Really, the most optimal direction to face the thrusters if using them for emergency control enhancement, is opposite the direction the car is sliding (again assuming sliding on ice or water and needing to regain control ASAP).

A massive instantaneous impulse aimed opposite the vehicle's current velocity vector, would not only slow progress toward whatever hazard lies ahead, but immediately result in regained traction and thus regained control with steering and brakes via the tires.

Again though, this is all a pipe dream, IMO. There's no way they are getting the necessary volume of gas into a 10,000 psi chamber, safely, and efficiently. I'll have to take some time and run the numbers, but this just doesn't make sense on the face of it.

we be deep on this one.
suffice it to say "it's Elon, let it go"

 

[Earl]

and how do the thrusters manage to vector their thrust properly?

inertial sensors, of course.

how do they understand the intended direction of travel?

Do I really have to answer this? Toward the front of the car, aligned with the road, on the vector before yaw began, of course.
How do you think they know to activate lane-departure warnings, active yaw control, etc?

this is a half baked conjecture.

Yep, but now there are smart people (and others) now discussing it

 

[Earl]

changing the inertial direction of a 4500lb vehicle going XXX mph..........requires a lot of energy.

When you hit ice, the most important thing and initial challenge is to keep the vehicle pointed forward. Today, counter-steering is the only means available. It has worked for me all times but one (car flipped ends and I jumped a ditch - backward. Then drove back to road). You don't actually need to affect the inertial direction, only the point of the car and keep it basically pointing in the way directed by the wheel.

 

[Earl]

I always assumed the thrust would be down, to prevent slipping when accelerating. Any road debris would likely turned into dangerous projectiles. Lateral thrusters would dangerous to anything nearby, and wouldn't be strong enough to actually displace the car.

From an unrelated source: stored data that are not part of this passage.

Definition no_files (path : string) : outcome string :=
  Raise (Exn OSError ("[Errno 2] No such file or directory: '" ++ path ++ "'")).

Definition client_world (net : nat -> AnalyzeCli.exchange) : AnalyzeCli.World :=
  AnalyzeCli.mkWorld net no_files (fun _ => morning) 0 [].

(** No server listens. *)
Definition offline : AnalyzeCli.World :=
  client_world (fun _ => AnalyzeCli.Failed (Exn ConnectionError "Connection refused")).

(** The double of [test_analyze_document_failure] and of
    [test_get_stats_failure]: the transport raises a plain [Exception]. *)
Definition mocked_failure : AnalyzeCli.World :=
  client_world (fun _ => AnalyzeCli.Failed (Exn Exception "API Error")).

(** A server that answers every request with 200 and the body [{}]. *)
Definition empty_answers : AnalyzeCli.World :=
  client_world (fun _ => AnalyzeCli.Answered
                           (AnalyzeCli.mkResponse 200 "OK" (Ret (VDict [])))).

(** The batch scenario of the spec: the second request fails at the
    transport, the others are answered. *)
Definition second_fails : AnalyzeCli.World :=
  client_world
    (fun n => if Nat.eqb n 1
              then AnalyzeCli.Failed (Exn ConnectionError "Connection refused")
              else AnalyzeCli.Answered
                     (AnalyzeCli.mkResponse 200 "OK"
                        (Ret (VDict [("request", VInt (Z.of_nat n))])))).

Definition abc : list pyval := [VStr "a"; VStr "b"; VStr "c"].

Definition analyze_without_id : AnalyzeCli.arguments :=
  AnalyzeCli.mkArguments api AnalyzeCli.analyze None "contract" None.

Definition batch_without_file : AnalyzeCli.arguments :=
  AnalyzeCli.mkArguments api AnalyzeCli.batch None "contract" None.

Definition analyze_doc789 : AnalyzeCli.arguments :=
  AnalyzeCli.mkArguments api AnalyzeCli.analyze (Some "doc-789") "contract" None.

Definition ask_stats : AnalyzeCli.arguments :=
  AnalyzeCli.mkArguments api AnalyzeCli.stats None "contract" None.

(** More bodies, and a decoder that knows them too. *)
Definition zero_id : pydict := [("document_id", VInt 0)].

Definition zero_id_text : string := dumps_at show_float None 0 (VDict zero_id).

Definition typed_doc : pydict :=
  [("document_id", VStr "doc-7"); ("document_type", VStr "invoice")].

Definition typed_doc_text : string := dumps_at show_float None 0 (VDict typed_doc).

Definition bare_doc : pydict := [("document_id", VStr "doc-9")].

Definition bare_doc_text : string := dumps_at show_float None 0 (VDict bare_doc).

Definition event_bare_doc : pydict := [("body", VStr bare_doc_text)].

Definition abc_text : string := dumps_at show_float None 0 (VList abc).

Definition decode_more (s : string) : option pyval :=
  if String.eqb s "[]" then Some (VList [])
  else if String.eqb s "42" then Some (VInt 42)
  else if String.eqb s zero_id_text then Some (VDict zero_id)
  else if String.eqb s typed_doc_text then Some (VDict typed_doc)
  else if String.eqb s bare_doc_text then Some (VDict bare_doc)
  else if String.eqb s abc_text then Some (VList abc)
  else decode s.

Definition runtime_more : Runtime :=
  {| json_decode := decode_more;
     json_decode_error := fun _ => "Expecting value: line 1 column 1 (char 0)";
     float_repr := show_float;
     py_repr := fun v => "<" ++ type_name v ++ ">";
     posix_seconds := fun d => (1705314600 + Z.of_N (second d))%Z;
     environ := fun name => if String.eqb name "RESULTS_BUCKET"
                            then Some "staging-results" else None |}.

Definition event_list : pydict := [("body", VStr "[]")].

Definition event_null_body : pydict := [("body", VNone)].

Definition event_zero_id : pydict := [("body", VStr zero_id_text)].

Definition event_typed_doc : pydict := [("body", VStr typed_doc_text)].

(** A world in which S3 denies every call. *)
Definition s3_down : LambdaHandler.World :=
  LambdaHandler.mkWorld (fun _ => 0%N) 0 (fun _ => morning) 0
    (fun _ => Some (ClientError,
                    "An error occurred (AccessDenied) when calling the PutObject operation"))
    (fun _ => None) [] [].


(** A world whose clock shows a quarter of a second past [morning], and
    whose generator gives other numbers. *)
Definition a_moment_later : LambdaHandler.World :=
  LambdaHandler.mkWorld (fun n => N.of_nat (1000 * n + 7)) 0
    (fun _ => mkDatetime 2024 1 15 10 30 0 250000) 0
    (fun _ => None) (fun _ => None) [] [].

(** Servers that answer every request with 404, and with 302. *)
Definition not_found : AnalyzeCli.World :=
  client_world (fun _ => AnalyzeCli.Answered
                           (AnalyzeCli.mkResponse 404 "Not Found"
                              (Ret (VDict [("message", VStr "no such route")])))).

Definition redirected : AnalyzeCli.World :=
  client_world (fun _ => AnalyzeCli.Answered
                           (AnalyzeCli.mkResponse 302 "Found"
                              (Ret (VDict [("moved", VBool true)])))).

My half-baked idea is also that lateral thrust would be a problem. You'd survive the ice but blow the poor guy beside you completely off the road. However, down thrust, possibly at ~45 degree angle would increase road traction while still having a lateral component that might help with yaw control.

we be deep on this one.
suffice it to say "it's Elon, let it go"

Why let it go? You have a $250K supercar to test it all out on.

 

[Earl]

it seems unlikely there'd be enough thrust to provide useful control in a zero friction situation.

Yep, if the plan is to just to provide semi-static downthrust when launching or entering a curve then the thrusters might not respond fast enough to control slipping on ice.

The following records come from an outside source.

(** C7, on the code: the blobs of the destination are those the
    transport tool put there, to which the script adds one: the manifest
    blob of the descriptor it selects, copied from the source under its own
    digest.  It copies no config and no layer, and removes nothing, so the
    blobs of the selected manifest are in the destination only if the
    manifest the script selects is the one the tool copied. *)
Theorem projection_adds_manifest_blob (source_path dest_path : string)
    (w w1 : world) (image_index_json new_index_json architecture : json)
    (pre post : list json) (m : json) (ps pd content : string) :
  check_call (skopeo_copy source_path dest_path) w = (w1, Ok tt) ->
  read_documents source_path dest_path w1
  = (w1, Ok (image_index_json, new_index_json, architecture)) ->
  index_manifests image_index_json = Ok (pre ++ m :: post) ->
  Forall (other_architecture architecture) pre ->
  has_architecture architecture m ->
  get_path_from_descriptor source_path m = Ok ps ->
  get_path_from_descriptor dest_path m = Ok pd ->
  fs w1 !! ps = Some (File content) -> ps <> pd -> writable (fs w1) pd ->
  exists w',
    make_single_arch_copy source_path dest_path w = (w', Ok tt) /\
    (pd <> dest_path // "index.json" -> fs w' !! pd = Some (File content)) /\
    (forall p, p <> pd -> p <> dest_path // "index.json" ->
               fs w' !! p = fs w1 !! p).
Proof.
  intros Hk Hr Hi Hpre Hm Hs Hd Hf Hn Hw.
  destruct (make_single_arch_copy_selected _ _ _ _ _ _ _ _ _ _ _ _ _
              Hk Hr Hi Hpre Hm Hs Hd Hf Hn Hw) as (d & -> & E).
  eexists. split; [exact E |]. simpl. split.
  - intros N. rewrite lookup_insert_ne by congruence. apply lookup_insert_eq.
  - intros p N1 N2. now rewrite !lookup_insert_ne by congruence.
Qed.

End Projection.

(** *** The copy of the composed layout on an arm64 system *)

Lemma other_architecture_str (a b : string) (i : Fixtures.image) (os : string) :
  String.eqb a b = false ->
  other_architecture (JStr b) (Fixtures.entry i os a).
Proof.
  intros N. exists (JStr a). split; [| exact N].
  unfold platform_architecture, Fixtures.entry, Fixtures.manifest_descriptor,
    Fixtures.descriptor, py_getitem.
  now rewrite dict_get_set.
Qed.

Lemma has_architecture_str (a : string) (i : Fixtures.image) (os : string) :
  has_architecture (JStr a) (Fixtures.entry i os a).
Proof.
  exists (JStr a). split; [| apply String.eqb_refl].
  unfold platform_architecture, Fixtures.entry, Fixtures.manifest_descriptor,
    Fixtures.descriptor, py_getitem.
  now rewrite dict_get_set.
Qed.

Lemma projection_keeps_original_descriptor_witness :
  let env := Tools.environment "linux" "arm64" in
  let w := World Fixtures.composed [] in
  exists w' index_json,
    make_single_arch_copy "multi" "dst" w = (w', Ok tt) /\
    fs w' !! "dst/index.json" = Some (File (json_dumps index_json)) /\
    py_getitem index_json "manifests"
    = Ok (JArr [Fixtures.entry Fixtures.aarch64 "linux" "arm64"]) /\
    py_setitem
      (Fixtures.index_doc
         [Fixtures.descriptor Fixtures.manifest_media_type
            (Fixtures.manifest_digest Fixtures.aarch64)
            (json_dumps (Fixtures.manifest_of Fixtures.aarch64)) []])
      "manifests" (JArr [Fixtures.entry Fixtures.aarch64 "linux" "arm64"])
    = Ok index_json.
Proof.
  intros env w.
  apply (projection_keeps_original_descriptor (env := env) "multi" "dst" w
           (check_call (skopeo_copy "multi" "dst") w).1
           (image_index_of Fixtures.composed_entries)
           (Fixtures.index_doc
              [Fixtures.descriptor Fixtures.manifest_media_type
                 (Fixtures.manifest_digest Fixtures.aarch64)
                 (json_dumps (Fixtures.manifest_of Fixtures.aarch64)) []])
           (JStr "arm64")
           [Fixtures.entry Fixtures.x86_64 "linux" "amd64"]
           []
           (Fixtures.entry Fixtures.aarch64 "linux" "arm64")
           ("multi/blobs/sha256/" +:+ Fixtures.manifest_digest Fixtures.aarch64)
           ("dst/blobs/sha256/" +:+ Fixtures.manifest_digest Fixtures.aarch64)
           (json_dumps (Fixtures.manifest_of Fixtures.aarch64))).
  - vm_refl.
  - vm_refl.
  - reflexivity.
  - repeat constructor. now apply other_architecture_str.
  - apply has_architecture_str.
  - reflexivity.
  - reflexivity.
  - vm_refl.
  - discriminate.
  - vm_cast_no_check I.
Defined.

Lemma projection_adds_manifest_blob_witness :
  let env := Tools.environment "linux" "arm64" in
  let w := World Fixtures.composed [] in
  let w1 := (check_call (skopeo_copy "multi" "dst") w).1 in
  let pd := "dst/blobs/sha256/" +:+ Fixtures.manifest_digest Fixtures.aarch64 in
  exists w',
    make_single_arch_copy "multi" "dst" w = (w', Ok tt) /\
    (pd <> "dst/index.json" ->
     fs w' !! pd = Some (File (json_dumps (Fixtures.manifest_of Fixtures.aarch64)))) /\
    (forall p, p <> pd -> p <> "dst/index.json" -> fs w' !! p = fs w1 !! p).
Proof.
  intros env w w1 pd.
  apply (projection_adds_manifest_blob (env := env) "multi" "dst" w w1
           (image_index_of Fixtures.composed_entries)
           (Fixtures.index_doc
              [Fixtures.descriptor Fixtures.manifest_media_type
                 (Fixtures.manifest_digest Fixtures.aarch64)
                 (json_dumps (Fixtures.manifest_of Fixtures.aarch64)) []])
           (JStr "arm64")
           [Fixtures.entry Fixtures.x86_64 "linux" "amd64"]
           []
           (Fixtures.entry Fixtures.aarch64 "linux" "arm64")
           ("multi/blobs/sha256/" +:+ Fixtures.manifest_digest Fixtures.aarch64)
           pd
           (json_dumps (Fixtures.manifest_of Fixtures.aarch64))).
  - vm_refl.
  - vm_refl.
  - reflexivity.
  - repeat constructor. now apply other_architecture_str.
  - apply has_architecture_str.
  - reflexivity.
  - reflexivity.
  - vm_refl.
  - discriminate.
  - vm_cast_no_check I.
Defined.

(** *** A platform the image index does not list *)

Lemma find_none (A : Type) (f : A -> bool) (l : list A) :
  Forall (fun x => f x = false) l -> find f l = None.
Proof. induction 1 as [|x l Hx _ IH]; cbn [find]; [reflexivity | now rewrite Hx]. Qed.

Elon did state that the concept will include 10 thrusters positioned around the vehicle. That might be 3 in front to impart a braking force, 3 in back to impart a (forward) acceleration force, and one at each corner (pointing outward from the car probably???) to impart azimuth rotational moments.

He also said it might be able to fly - that implies there may be upforce that exceeds the car's weight, somewhere but I don't see any value in that. Clearly, there was a lot of Elon conjecture, not proven concepts. I don't know that any rear thrusters would be needed for acceleration, downforce should be fine for that. It would seem that down thrusters at an angle, at the corners would provide enough traction for the wheels to do the acceleration while also enabling yaw control. Maybe they'd be gimballed to vector the thrust back and down for acceleration and sideways or forward and down while driving?

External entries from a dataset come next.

(** Rounding a mantissa that is not negative never gives [NaN]. *)
Lemma binary_round_aux_not_nan s mx ex lx :
  0 <= mx -> binary_round_aux prec emax s mx ex lx <> S754_nan.
Proof.
  intros H0. unfold binary_round_aux.
  destruct (shr_fexp_spec mx ex lx H0) as [Hq1 _].
  destruct (shr_fexp prec emax mx ex lx) as [mrs' e']. cbn [fst] in Hq1.
  set (m2 := round_nearest_even (shr_m mrs') (loc_of_shr_record mrs')).
  assert (H2 : 0 <= m2).
  { assert (0 <= shr_m mrs') by (rewrite Hq1; apply Z.div_pos; [lia|apply Z.pow_pos_nonneg; lia]).
    destruct (round_nearest_even_cases (shr_m mrs') (loc_of_shr_record mrs')) as [R|R];
      unfold m2; rewrite R; lia. }
  destruct (shr_fexp_spec m2 e' loc_Exact H2) as [Hq3 _].
  destruct (shr_fexp prec emax m2 e' loc_Exact) as [mrs'' e'']. cbn [fst] in Hq3.
  assert (0 <= shr_m mrs'') by (rewrite Hq3; apply Z.div_pos; [lia|apply Z.pow_pos_nonneg; lia]).
  destruct (shr_m mrs'') as [|m|m]; try lia.
  - discriminate.
  - destruct (e'' <=? emax - prec); discriminate.
Qed.

(** What [valid_binary] says of a finite binary64 value. *)
Lemma valid_finite s m e :
  valid_binary (S754_finite s m e) = true ->
  Z.pos m < 2 ^ 53 /\ -1074 <= e /\ (-1074 < e -> 2 ^ 52 <= Z.pos m).
Proof.
  unfold valid_binary, bounded, canonical_mantissa. intros H.
  apply andb_true_iff in H. destruct H as [H _]. apply Z.eqb_eq in H.
  rewrite fexp_64 in H.
  pose proof (digits2_bounds m) as [Dlo Dhi].
  set (d := Z.pos (digits2_pos m)) in *.
  assert (Hd : d <= 53) by lia.
  split; [|split].
  - pose proof (pow2_le_mono d 53 Hd). lia.
  - lia.
  - intros He. assert (d = 53) by lia.
    replace (2 ^ 52) with (2 ^ (d - 1)) by (f_equal; lia). exact Dlo.
Qed.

Not to mention the fact that the dynamics of the vehicle would be totally foreign to the typical driver who is used to friction/traction controls (i.e. tires on a dry road). It takes well-trained military pilots a long time to adjust to and learn how to control a space craft with thruster vectoring. There would need to be a lot of software implemented to make it remotely intuitive (and thus useful) to a typical automobile driver.

Yep, it would have to be automated and tuned very carefully in order to be usable.
Probably crazy but that's ok in my book.